Fog was rolling in when I reached the viewing platform on Clingmans Dome. The tower up there with its long concrete ramp is a true monstrosity. Early in the morning everything was still calm here. But soon this highest peak of the Smokies would turn into a tourist hotspot as it is doing every day. So I did not stay for long and started my hike westbound on the Appalachian Trail, running here all the time on the North Carolina – Tennessee border. Near Silers Bald I still found a few R. calendulaceum in flower, but most were clearly past bloom. At Cold Spring Knob I left the AT and turned to Miry Ridge. From this point on until Elkmont the forest floor was full of R. maximum. Up here they were not in bloom, yet, but at lower altitudes I was accompanied by thousands of white and pink flower trusses. Special interest rose two epiphytically growing specimens. They were living on a very old tree with huge stem and branches. I had never thought to find R. maximum in such a place. On Dripping Spring Mountain there were many blueberries, R. catawbiense and Kalmia latifolia. Even R. maximum was growing in full sun. Since it does not like too much light its leaves were yellow and along their margins curled. Unfortunately I did not find R. smokianum here. Parts of the summit were in fact treeless and full of ericaceous plants. However, since the mountain top was very much rounded and not steep at all there had not been landslides for ages here. So there had also not been any open rocky spaces for R. smokianum to germinate and grow. Shortly before reaching Jakes Gap I encountered an azalea without flowers, maybe R. calendulaceum or R. cumberlandense.

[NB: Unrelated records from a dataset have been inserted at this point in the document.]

(* ===== verification/Dyn.v ===== *)
(** * Objects and tasks on the heap

    The calls that obtain the storage of a kernel object or of a task from the heap
    and give it back: [krhino_*_dyn_create] and [krhino_*_dyn_del] of the object
    files, [task_dyn_create] of [k_task.c] and the task of [k_dyn_mem_proc.c] that
    frees what deleted tasks leave behind.  They compose the kernel of [KState] and
    the heap of [Mem]; an object is known to the kernel by the address of its block. *)

From S2P Require Import Prelude KErr RingBuf KState KMonad Sched Pend Mutex Sem Task Event Queue BufQueue Mem Mm.
Local Open Scope Z_scope.

(** The sizes of the structures depend on types of the port. *)
Class ObjSizes := {
  sizeof_ksem_t : Z;
  sizeof_kmutex_t : Z;
  sizeof_kevent_t : Z;
  sizeof_kqueue_t : Z;
  sizeof_kbuf_queue_t : Z;
  sizeof_ktask_t : Z;
  sizeof_cpu_stack_t : Z;
  sizes_ok : Forall (fun z => 0 < z <= 4096)
    [sizeof_ksem_t; sizeof_kmutex_t; sizeof_kevent_t; sizeof_kqueue_t; sizeof_kbuf_queue_t; sizeof_ktask_t; sizeof_cpu_stack_t]
}.

Record dstate := Mk_dstate {
  kern : kstate;
  heap : hstate
}.

Definition D (A : Type) : Type := dstate -> option (A * dstate).

#[global] Instance D_ret : MRet D := fun A a d => Some (a, d).
#[global] Instance D_bind : MBind D := fun A B f m d =>
  match m d with Some (a, d') => f a d' | None => None end.
#[global] Typeclasses Opaque D.

(** The parts of a call that run in the kernel, and in the heap. *)
Definition inK {A} (m : K A) : D A := fun d =>
  match m (kern d) with Some (a, s) => Some (a, Mk_dstate s (heap d)) | None => None end.

Definition inH {A} (m : H A) : D A := fun d =>
  match m (heap d) with Some (a, h) => Some (a, Mk_dstate (kern d) h) | None => None end.

(** The object, or the task, whose structure is at [p]. *)
Definition at_addr (p : Z) : nat := Z.to_nat p.

(** The [n] bytes from [p] on, as the kernel finds them in a block. *)
Definition block_bytes (p n : Z) : H (list Z) := fun h =>
  Some ((fun i => Z.land (Z.shiftr (default 0 (words h !! (p + 4 * (i / 4)))) (8 * (i mod 4))) 255) <$> seqZ 0 n, h).

(** A status, and what is stored through the pointer to the object pointer. *)
Definition dyn_res : Type := kstat_t * option Z.

Definition out_chk (para : option Z) (k : D dyn_res) : D dyn_res :=
  match para with None => mret (RHINO_NULL_PTR, None) | Some _ => k end.

Section dyn.
Context `{CpuPort} `{ObjSizes}.

(** ** Semaphores *)

Definition krhino_sem_dyn_create (sem : option Z) (name : option Z) (count : Z) : D dyn_res :=
  out_chk sem (
  sem_obj ← inH (krhino_mm_alloc sizeof_ksem_t);
  if sem_obj =? 0 then mret (RHINO_NO_MEM, None)
  else
    stat ← inK (sem_create (Some (at_addr sem_obj)) name count K_OBJ_DYN_ALLOC);
    if negb (bool_decide (stat = RHINO_SUCCESS)) then
      inH (krhino_mm_free sem_obj);;
      mret (stat, None)
    else mret (stat, Some sem_obj)).

(** The critical section of the deletion. *)
Definition sem_dyn_del (o : oid) : K kstat_t :=
  cpsr ← RHINO_CRITICAL_ENTER;
  INTRPT_NESTED_LEVEL_CHK id cpsr (
  b ← get_blk o;
  if negb (bool_decide (obj_type b = RHINO_SEM_OBJ_TYPE)) then critical_return cpsr RHINO_KOBJ_TYPE_ERR
  else
    m ← get_sem o;
    if negb (sem_mm_flag m =? K_OBJ_DYN_ALLOC) then critical_return cpsr RHINO_KOBJ_DEL_ERR
    else
      upd_blk o (set_obj_type RHINO_OBJ_TYPE_NONE);;
      blk_wake_all o pend_task_rm;;
      RHINO_CRITICAL_EXIT_SCHED cpsr;;
      mret RHINO_SUCCESS).

(** An object without storage of its own: the status, and the object freed once it is deleted. *)
Definition free_deleted (del : oid -> K kstat_t) (para : option Z) : D kstat_t :=
  match para with
  | None => mret RHINO_NULL_PTR
  | Some p =>
      stat ← inK (del (at_addr p));
      if negb (bool_decide (stat = RHINO_SUCCESS)) then mret stat
      else
        inH (krhino_mm_free p);;
        mret RHINO_SUCCESS
  end.

Definition krhino_sem_dyn_del (sem : option Z) : D kstat_t := free_deleted sem_dyn_del sem.

(** ** Mutexes *)

Definition krhino_mutex_dyn_create (mutex : option Z) (name : option Z) : D dyn_res :=
  out_chk mutex (
  mutex_obj ← inH (krhino_mm_alloc sizeof_kmutex_t);
  if mutex_obj =? 0 then mret (RHINO_NO_MEM, None)
  else
    stat ← inK (mutex_create (Some (at_addr mutex_obj)) name K_OBJ_DYN_ALLOC);
    if negb (bool_decide (stat = RHINO_SUCCESS)) then
      inH (krhino_mm_free mutex_obj);;
      mret (stat, None)
    else mret (stat, Some mutex_obj)).

Definition mutex_dyn_del (o : oid) : K kstat_t :=
  cpsr ← RHINO_CRITICAL_ENTER;
  INTRPT_NESTED_LEVEL_CHK id cpsr (
  b ← get_blk o;
  if negb (bool_decide (obj_type b = RHINO_MUTEX_OBJ_TYPE)) then critical_return cpsr RHINO_KOBJ_TYPE_ERR
  else
    m ← get_mutex o;
    if negb (mutex_mm_flag m =? K_OBJ_DYN_ALLOC) then critical_return cpsr RHINO_KOBJ_DEL_ERR
    else
      upd_blk o (set_obj_type RHINO_OBJ_TYPE_NONE);;
      match mutex_task m with
      | Some t => mutex_release t (Some o)
      | None => mret tt
      end;;
      blk_wake_all o pend_task_rm;;
      RHINO_CRITICAL_EXIT_SCHED cpsr;;
      mret RHINO_SUCCESS).

Definition krhino_mutex_dyn_del (mutex : option Z) : D kstat_t := free_deleted mutex_dyn_del mutex.

(** ** Events *)

Definition krhino_event_dyn_create (event : option Z) (name : option Z) (flags : Z) : D dyn_res :=
  out_chk event (
  event_obj ← inH (krhino_mm_alloc sizeof_kevent_t);
  if event_obj =? 0 then mret (RHINO_NO_MEM, None)
  else
    stat ← inK (event_create (Some (at_addr event_obj)) name flags K_OBJ_DYN_ALLOC);
    if negb (bool_decide (stat = RHINO_SUCCESS)) then
      inH (krhino_mm_free event_obj);;
      mret (stat, None)
    else mret (stat, Some event_obj)).

Definition event_dyn_del (o : oid) : K kstat_t :=
  cpsr ← RHINO_CRITICAL_ENTER;
  INTRPT_NESTED_LEVEL_CHK id cpsr (
  b ← get_blk o;
  if negb (bool_decide (obj_type b = RHINO_EVENT_OBJ_TYPE)) then critical_return cpsr RHINO_KOBJ_TYPE_ERR
  else
    e ← get_event o;
    if negb (ev_mm_flag e =? K_OBJ_DYN_ALLOC) then critical_return cpsr RHINO_KOBJ_DEL_ERR
    else
      upd_blk o (set_obj_type RHINO_OBJ_TYPE_NONE);;
      blk_wake_all o pend_task_rm;;
      upd_event o (set_ev_flags 0);;
      RHINO_CRITICAL_EXIT_SCHED cpsr;;
      mret RHINO_SUCCESS).

Definition krhino_event_dyn_del (event : option Z) : D kstat_t := free_deleted event_dyn_del event.

(** ** Message queues *)

Definition krhino_queue_dyn_create (queue : option Z) (name : option Z) (msg_num : Z) : D dyn_res :=
  out_chk queue (
  queue_obj ← inH (krhino_mm_alloc sizeof_kqueue_t);
  if queue_obj =? 0 then mret (RHINO_NO_MEM, None)
  else
    let size := u32 (msg_num * PTR_SIZE) in
    msg_start ← inH (krhino_mm_alloc size);
    if msg_start =? 0 then
      inH (krhino_mm_free queue_obj);;
      mret (RHINO_NO_MEM, None)
    else
      buf ← inH (block_bytes msg_start size);
      stat ← inK (queue_create (Some (at_addr queue_obj)) name (Some (msg_start, buf)) msg_num K_OBJ_DYN_ALLOC);
      if negb (bool_decide (stat = RHINO_SUCCESS)) then
        inH (krhino_mm_free msg_start);;
        inH (krhino_mm_free queue_obj);;
        mret (stat, None)
      else mret (stat, Some queue_obj)).

Definition queue_dyn_del (o : oid) : K kstat_t :=
  cpsr ← RHINO_CRITICAL_ENTER;
  INTRPT_NESTED_LEVEL_CHK id cpsr (
  b ← get_blk o;
  if negb (bool_decide (obj_type b = RHINO_QUEUE_OBJ_TYPE)) then critical_return cpsr RHINO_KOBJ_TYPE_ERR
  else
    q ← get_queue o;
    if negb (q_mm_flag q =? K_OBJ_DYN_ALLOC) then critical_return cpsr RHINO_KOBJ_DEL_ERR
    else
      upd_blk o (set_obj_type RHINO_OBJ_TYPE_NONE);;
      blk_wake_all o pend_task_rm;;
      upd_queue o (fun q => set_q_ringbuf (snd (ringbuf_reset (q_ringbuf q))) q);;
      RHINO_CRITICAL_EXIT_SCHED cpsr;;
      mret RHINO_SUCCESS).

(** An object with storage of its own, at the address [buf] finds in it: that is freed first. *)
Definition free_deleted_buf (del : oid -> K kstat_t) (buf : oid -> K Z) (para : option Z) : D kstat_t :=
  match para with
  | None => mret RHINO_NULL_PTR
  | Some p =>
      stat ← inK (del (at_addr p));
      if negb (bool_decide (stat = RHINO_SUCCESS)) then mret stat
      else
        start ← inK (buf (at_addr p));
        inH (krhino_mm_free start);;
        inH (krhino_mm_free p);;
        mret RHINO_SUCCESS
  end.

Definition krhino_queue_dyn_del (queue : option Z) : D kstat_t :=
  free_deleted_buf queue_dyn_del (fun o => q ← get_queue o; mret (queue_start q)) queue.

(** ** Buffer queues *)

Definition krhino_buf_queue_dyn_create (queue : option Z) (name : option Z) (size max_msg : Z) : D dyn_res :=
  out_chk queue (
  if size =? 0 then mret (RHINO_BUF_QUEUE_SIZE_ZERO, None)
  else
  queue_obj ← inH (krhino_mm_alloc sizeof_kbuf_queue_t);
  if queue_obj =? 0 then mret (RHINO_NO_MEM, None)
  else
    buf ← inH (krhino_mm_alloc size);
    if buf =? 0 then
      inH (krhino_mm_free queue_obj);;
      mret (RHINO_NO_MEM, None)
    else
      mem ← inH (block_bytes buf size);
      stat ← inK (buf_queue_create (Some (at_addr queue_obj)) name (Some (buf, mem)) size max_msg K_OBJ_DYN_ALLOC
                    RINGBUF_TYPE_DYN);
      if negb (bool_decide (stat = RHINO_SUCCESS)) then
        inH (krhino_mm_free buf);;
        inH (krhino_mm_free queue_obj);;
        mret (stat, None)
      else mret (RHINO_SUCCESS, Some queue_obj)).

Definition buf_queue_dyn_del (o : oid) : K kstat_t :=
  cpsr ← RHINO_CRITICAL_ENTER;
  INTRPT_NESTED_LEVEL_CHK id cpsr (
  b ← get_blk o;
  if negb (bool_decide (obj_type b = RHINO_BUF_QUEUE_OBJ_TYPE)) then critical_return cpsr RHINO_KOBJ_TYPE_ERR
  else
    q ← get_bufq o;
    if negb (bq_mm_flag q =? K_OBJ_DYN_ALLOC) then critical_return cpsr RHINO_KOBJ_DEL_ERR
    else
      upd_blk o (set_obj_type RHINO_OBJ_TYPE_NONE);;
      blk_wake_all o pend_task_rm;;
      upd_bufq o (fun q => set_bq_ringbuf (snd (ringbuf_reset (bq_ringbuf q))) q);;
      RHINO_CRITICAL_EXIT_SCHED cpsr;;
      mret RHINO_SUCCESS).

Definition krhino_buf_queue_dyn_del (queue : option Z) : D kstat_t :=
  free_deleted_buf buf_queue_dyn_del (fun o => q ← get_bufq o; mret (bq_buf q)) queue.

(** ** Tasks *)

(** The stack and the task control block of a new task; a task that is created while the kernel is
    not running yet keeps both. *)
Definition task_dyn_create (task : option Z) (name : option Z) (arg pri ticks stack : Z) (entry : option Z)
    (cpu_num autorun : Z) : D dyn_res :=
  out_chk task (
  if stack =? 0 then mret (RHINO_INV_PARAM, None)
  else
  task_stack ← inH (krhino_mm_alloc (u32 (stack * sizeof_cpu_stack_t)));
  if task_stack =? 0 then mret (RHINO_NO_MEM, None)
  else
    task_obj ← inH (krhino_mm_alloc sizeof_ktask_t);
    if task_obj =? 0 then
      inH (krhino_mm_free task_stack);;
      mret (RHINO_NO_MEM, None)
    else
      ret ← inK (task_create (Some (at_addr task_obj)) name arg pri ticks (Some task_stack) stack entry autorun
                   K_OBJ_DYN_ALLOC cpu_num);
      if negb (bool_decide (ret = RHINO_SUCCESS)) && negb (bool_decide (ret = RHINO_STOPPED)) then
        inH (krhino_mm_free task_stack);;
        inH (krhino_mm_free task_obj);;
        mret (ret, Some 0)
      else mret (ret, Some task_obj)).

Definition krhino_task_dyn_create (task : option Z) (name : option Z) (arg pri ticks stack : Z) (entry : option Z)
    (autorun : Z) : D dyn_res :=
  task_dyn_create task name arg pri ticks stack entry 0 autorun.

(** ** The task that frees deleted tasks *)

(** One turn of the inner loop of [dyn_mem_proc_task]; the result says whether it goes on.  The
    record on [g_res_list] names the stack of the deleted task and the task, in this order. *)
Definition dyn_mem_proc_turn : D bool :=
  cpsr ← inK RHINO_CRITICAL_ENTER;
  l ← inK (gets g_res_list);
  match l with
  | t :: rest =>
      inK (modify (set_g_res_list rest));;
      inK (RHINO_CRITICAL_EXIT cpsr);;
      k ← inK (get_task t);
      inH (krhino_mm_free (task_stack_base k));;
      inH (krhino_mm_free (Z.of_nat t));;
      mret true
  | [] =>
      inK (RHINO_CRITICAL_EXIT cpsr);;
      mret false
  end.

(** The inner loop. *)
Fixpoint dyn_mem_proc_loop (fuel : nat) : D unit :=
  match fuel with
  | O => fun _ => None
  | S fuel =>
      more ← dyn_mem_proc_turn;
      if more : bool then dyn_mem_proc_loop fuel else mret tt
  end.

(** [dyn_mem_proc_task] from a return of [krhino_sem_take] with [ret] to the next call of it. *)
Definition dyn_mem_proc_task (fuel : nat) (ret : kstat_t) : D unit :=
  (if negb (bool_decide (ret = RHINO_SUCCESS)) then inK (k_err_proc RHINO_DYN_MEM_PROC_ERR) else mret tt);;
  dyn_mem_proc_loop fuel.

End dyn.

Despite not finding R. smokianum this hike, leading me into the depths of the national park, was a wonderful experience of nature and solitude to me. It was a wonderful, rich day with lots of time for reflection. I just met two people in the morning on the Appalachian Trail and was alone for the rest of the day. The high ridges, deep valleys and old trees provided an even more intense experience, because I hiked alone. The only company I had was a curious white tailed deer following me for a few moments and posing for pictures. Close to Elkmont the traffic on the trail increased a little again.